David Estrada (born March 28, 1968) is a Silicon Valley lawyer and policy advisor.

== Life and education ==
He is married to Gina Estrada and the couple have three children.

Estrada is a 1993 graduate of the UC Berkeley School of Law, where he was an articles editor for the Berkeley Technology Law Journal, a judicial extern for Judge Charles A. Legge of the Northern District of California, and taught a class called Street Law to empower high school students with legal tools.

== Career ==
In the early days of the rideshare industry at Lyft in 2014, he built the government relations team and helped develop state laws for the industry during its battles with taxi interests. At Google X he shaped the first state-level autonomous vehicle regulations in Nevada, Florida, and California, and he spoke about the benefits of self-driving cars at a Computer History Museum event called Reinventing Law in 2013. When he joined Nuro in 2019 he was cited for asserting that autonomous vehicles used for goods delivery, like Nuro's, do not need steering wheels or seat belts. The National Highway Traffic Safety Administration later granted Nuro an exemption from certain traditional safety standards for its low speed autonomous delivery vehicle with no capacity for holding passengers. “Since this is a low-speed self-driving delivery vehicle, certain features that the Department traditionally required – such as mirrors and a windshield for vehicles carrying drivers – no longer make sense,” said U.S. Secretary of Transportation Elaine L. Chao. Nuro went on to receive the first full commercial deployment permit for an autonomous vehicle from the state of California Department of Motor Vehicles. “Issuing the first deployment permit is a significant milestone in the evolution of autonomous vehicles in California,” DMV Director Steve Gordon said. “We will continue to keep the safety of the motoring public in mind as this technology develops.” Despite achieving these significant milestones, Nuro changed course to pursue a robotaxi service instead of goods delivery, partnering in 2025 with Uber and Lucid to develop its first robotaxi vehicle.
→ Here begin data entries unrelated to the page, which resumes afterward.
Lemma LoadAllIpCached_step fuel item cached core file rest : next_line file = (core, rest) -> file <> [] ->
  LoadAllIpCached_loop (S fuel) item cached file =
  if bool_decide (core = []) then LoadAllIpCached_loop fuel item cached rest
  else if bracketed 91 123 core then
    '(item, configError, file) ← ReadNetwork (ClearClass item) rest;
    if configError >? 0 then LoadAllIpCached_loop fuel item cached file
    else LoadAllIpCached_loop fuel item (cached ++ [item]) file
  else LoadAllIpCached_loop fuel item cached rest.
Proof. intros Hl Hne. destruct file as [|c f]; [done|]. cbn [LoadAllIpCached_loop]. by rewrite Hl. Qed.

Lemma next_line_const indent core rest :
  forallb (fun c => c =? 32) indent && Nat.leb (length indent) 8 && forallb (fun c => (33 <=? c) && (c <=? 126)) core
  && Nat.leb (length core) 100 = true -> next_line (indent ++ core ++ newline :: rest) = (core, rest).
Proof.
  intros H. apply andb_prop in H as [H Hl%Nat.leb_le]. apply andb_prop in H as [H Hc]. apply andb_prop in H as [Hi Hil%Nat.leb_le].
  rewrite forallb_forall in Hi, Hc.
  assert (Hcore : Forall (fun c => 33 <= c <= 126) core).
  { apply List.Forall_forall. intros c Hin. specialize (Hc c Hin). btauto_hyps. lia. }
  apply next_line_text; [|done| | |lia].
  - apply List.Forall_forall. intros c Hin. specialize (Hi c Hin). by btauto_hyps.
  - destruct core as [|c r]; [done|]. apply Forall_cons in Hcore as Hc'. destruct Hc' as [? _]. cbn [trimmed].
    rewrite nonblank by lia. split; [done|]. apply nonblank. rewrite Forall_forall in Hcore.
    apply (Hcore (List.last (c :: r) 0)), list_elem_of_In.
    rewrite (app_removelast_last 0 (l := c :: r)) at 2 by done. apply in_or_app. right. by left.
  - eapply Forall_impl; [exact Hcore|]. unfold newline. cbn. lia.
Qed.

Lemma ReadNetwork_reads item0 x rest : storable x ->
  ReadNetwork item0 (OutClassString x ++ [newline] ++ str "}" ++ [newline] ++ rest) = Some (restored item0 x, 0, rest).
Proof.
  intros Hx. unfold ReadNetwork. apply (ReadNetwork_more 3).
  { unfold OutClassString. rewrite !length_app. change (length (str "    <IpInfoCached>")) with 18%nat. lia. }
  set (tail := [newline] ++ str "}" ++ [newline] ++ rest).
  unfold OutClassString. rewrite <- !app_assoc.
  erewrite ReadNetwork_step; [|apply (next_line_const (str "    ") (str "<IpInfoCached>")); by vm_compute|done].
  rewrite bool_decide_eq_false_2 by done. change (bracketed 60 62 (str "<IpInfoCached>")) with true. cbv iota.
  pose proof (ReadNetworkSection_reads item0 x tail Hx) as Hs. unfold ReadNetworkSection.
  eapply (ReadNetworkSection_more _ (S (length _))) in Hs; [rewrite <- ?app_assoc in Hs|].
  - rewrite Hs, bind_some. cbv beta iota.
    erewrite ReadNetwork_step; [|apply (next_line_const [] []); by vm_compute|done].
    rewrite bool_decide_eq_true_2 by done. cbv iota.
    erewrite ReadNetwork_step; [|apply (next_line_const [] (str "}")); by vm_compute|done].
    rewrite bool_decide_eq_false_2 by done. change (bracketed 60 62 (str "}")) with false. cbv iota.
    by rewrite bool_decide_eq_true_2 by done.
  - unfold field_line. rewrite !length_app. change (length (str "    ")) with 4%nat. lia.
Qed.

Lemma LoadAllIpCached_reads cached : forall i item0 acc fuel, Forall storable cached -> 0 <= i ->
  i + Z.of_nat (length cached) < 2 ^ 32 -> (length cached < fuel)%nat ->
  LoadAllIpCached_loop fuel item0 acc (config_text i cached) = Some (acc ++ map (restored (ClearClass item0)) cached).
Proof.
  induction cached as [|x cached IH]; intros i item0 acc [|fuel] Hc Hi Hb Hf; cbn [length] in *; try lia.
  { cbn [config_text LoadAllIpCached_loop map]. by rewrite app_nil_r. }
  apply Forall_cons in Hc as [Hx Hc].
  set (core := str "[IpInfoCached_" ++ dec_u64 (i + 1) ++ str "] {").
  set (rest := OutClassString x ++ [newline] ++ str "}" ++ [newline] ++ config_text (i + 1) cached).
  assert (Etext : config_text i (x :: cached) = [] ++ core ++ newline :: rest).
  { cbn [config_text]. unfold core, rest. by rewrite <- !app_assoc. }
  destruct (dec_u64_spec (i + 1)) as (Hd1 & Hd2 & Hd3 & _); [unfold is_u64; lia|].
  assert (Hlast : List.last core 0 = 123).
  { unfold core. change (str "] {") with ([93; 32] ++ [123]). by rewrite !app_assoc, last_app_cons. }
  assert (Hfirst : exists r, core = 91 :: r) by by eexists. destruct Hfirst as [r Er].
  assert (Hline : next_line (config_text i (x :: cached)) = (core, rest)).
  { rewrite Etext. apply next_line_text; [done|cbn; lia| | |].
    - rewrite Er. cbn [trimmed]. rewrite <- Er, Hlast. done.
    - unfold core. apply Forall_app. split; [by repeat constructor|]. apply Forall_app. split; [|by repeat constructor].
      eapply Forall_impl; [exact Hd2|]. intros c Hcd%isdigit_range. unfold newline. lia.
    - unfold core. rewrite !length_app. change (length (str "[IpInfoCached_")) with 14%nat.
      change (length (str "] {")) with 3%nat. lia. }
  rewrite (LoadAllIpCached_step fuel item0 acc core _ rest Hline) by (by rewrite Etext, Er).
  rewrite bool_decide_eq_false_2 by by rewrite Er.
  assert (bracketed 91 123 core = true) as -> by (unfold bracketed; rewrite Hlast, Er; done).
  unfold rest. rewrite (ReadNetwork_reads (ClearClass item0) x) by done. rewrite bind_some. cbv beta iota. cbn [Z.gtb Z.compare].
  rewrite IH by (try done; lia). rewrite <- app_assoc. done.
Qed.

(** The files of the store: the path of the cache is its own real path, its
    directory exists and it can be opened. *)
Definition usable `{StoreFiles} (path : bytes) : Prop :=
  path <> [] /\ IsValidPath store_realpath path = true /\ store_realpath path = Some path /\ store_fopen_w path = true.

Lemma cache_file_roundtrip_lemma `{StdSort} `{StoreFiles} item0 now s :
  usable (m_fileName s) -> Forall storable (m_allIpCached s) -> Z.of_nat (length (m_allIpCached s)) < 2 ^ 32 ->
  exists s1, SaveConfig s = (0, s1) /\ m_allIpCached s1 = [] /\
    LoadAllIpCached item0 now (m_fileName s) s1 =
      Some (0, mkStore (EnforceMaxCache now (map (restored (ClearClass item0)) (m_allIpCached s))) (m_fileName s) (files s1)).
Proof.
  intros (Hne & Hv & Hr & Hw) Hs Hl. unfold SaveConfig. rewrite Hv, Hw. cbn [negb].
  eexists. split; [done|]. split; [done|]. unfold LoadAllIpCached. cbn [m_fileName files m_allIpCached].
  rewrite bool_decide_eq_false_2, Hr, lookup_insert_eq by done.
  rewrite LoadAllIpCached_reads; [done|done|lia|lia|].
  assert (H1 : forall i cached, (length cached <= length (config_text i cached))%nat).
  { intros i cached. revert i. induction cached as [|x cached IH]; intros i; [done|]. cbn [config_text].
    rewrite !length_app. specialize (IH (i + 1)). cbn [length]. lia. }
  specialize (H1 0 (m_allIpCached s)). lia.
Qed.


(** A file system on which everything can be read and written. *)
#[export] Instance plain_files : StoreFiles := {| store_realpath := fun p => Some p; store_fopen_w := fun _ => true |}.

Definition cached_entry (n : Z) (lease : Z) : IpInfoCached :=
  mkCached (str "00:11:22:33:44:5" ++ [48 + n]) (str "home") lease
    (mkResult 0 (str "wlan0") 5 3600 (str "192.168.1.2") (str "192.168.1.1") (str "255.255.255.0") (str "8.8.8.8") []
       (str "192.168.1.1") [] [] []).

Definition empty_item : IpInfoCached := mkCached [] [] 0 no_result.

Lemma cached_entry_storable n lease : 0 <= n <= 9 -> - 2 ^ 63 <= lease < 2 ^ 63 -> storable (cached_entry n lease).
Proof.
  intros Hn Hl. assert (Hs : forall s, (forallb (fun c => (33 <=? c) && (c <=? 126)) s) && Nat.leb (length s) 15 = true ->
    plain s /\ Z.of_nat (length s) < INET_ADDRSTRLEN).
  { intros s H. apply andb_prop in H as [H Hlen%Nat.leb_le]. rewrite forallb_forall in H. unfold INET_ADDRSTRLEN.
    assert (Hf : Forall (fun c => 33 <= c) s) by (apply List.Forall_forall; intros c Hc; specialize (H c Hc); btauto_hyps; lia).
    split; [|lia]. split; [|split; [|lia]].
    - destruct s as [|c s]; [done|]. split; [apply nonblank; by apply Forall_cons in Hf as [? _]|]. apply nonblank.
      rewrite List.Forall_forall in Hf. apply Hf. rewrite (app_removelast_last 0 (l := c :: s)) at 2 by done.
      apply in_or_app. right. by left.
    - eapply Forall_impl; [exact Hf|]. unfold newline. cbn. lia. }
  split; [|split; [done|split; [by split|]]].
  - constructor; [|constructor; [by apply Hs|done]]. split; [|split].
    + split; [done|]. change (bssid (cached_entry n lease)) with (str "00:11:22:33:44:5" ++ [48 + n]).
      rewrite last_app_cons. cbn. apply nonblank. lia.
    + change (bssid (cached_entry n lease)) with (str "00:11:22:33:44:5" ++ [48 + n]).
      apply Forall_app. split; [by repeat constructor|]. constructor; [unfold newline; lia|done].
    + vm_compute. lia.
  - repeat (constructor; [by apply Hs|]). done.
Qed.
Estrada worked with Sebastian Thrun to build the Kitty Hawk Corporation, a flying car company which launched a one-person VTOL aircraft called the Flyer. He sat on the board of directors of Wisk, a joint venture of Kitty Hawk and Boeing. Wisk was ultimately fully acquired by Boeing. At the first e-scooter sharing company, Bird Rides Inc., Estrada helped to establish the business in Los Angeles, throughout the US, and globally.

Estrada was the second attorney at the online video startup YouTube, joining in 2006 before it was acquired by Google, and he worked with Apple to make YouTube the only non-Apple application included on the original launch of the iPhone.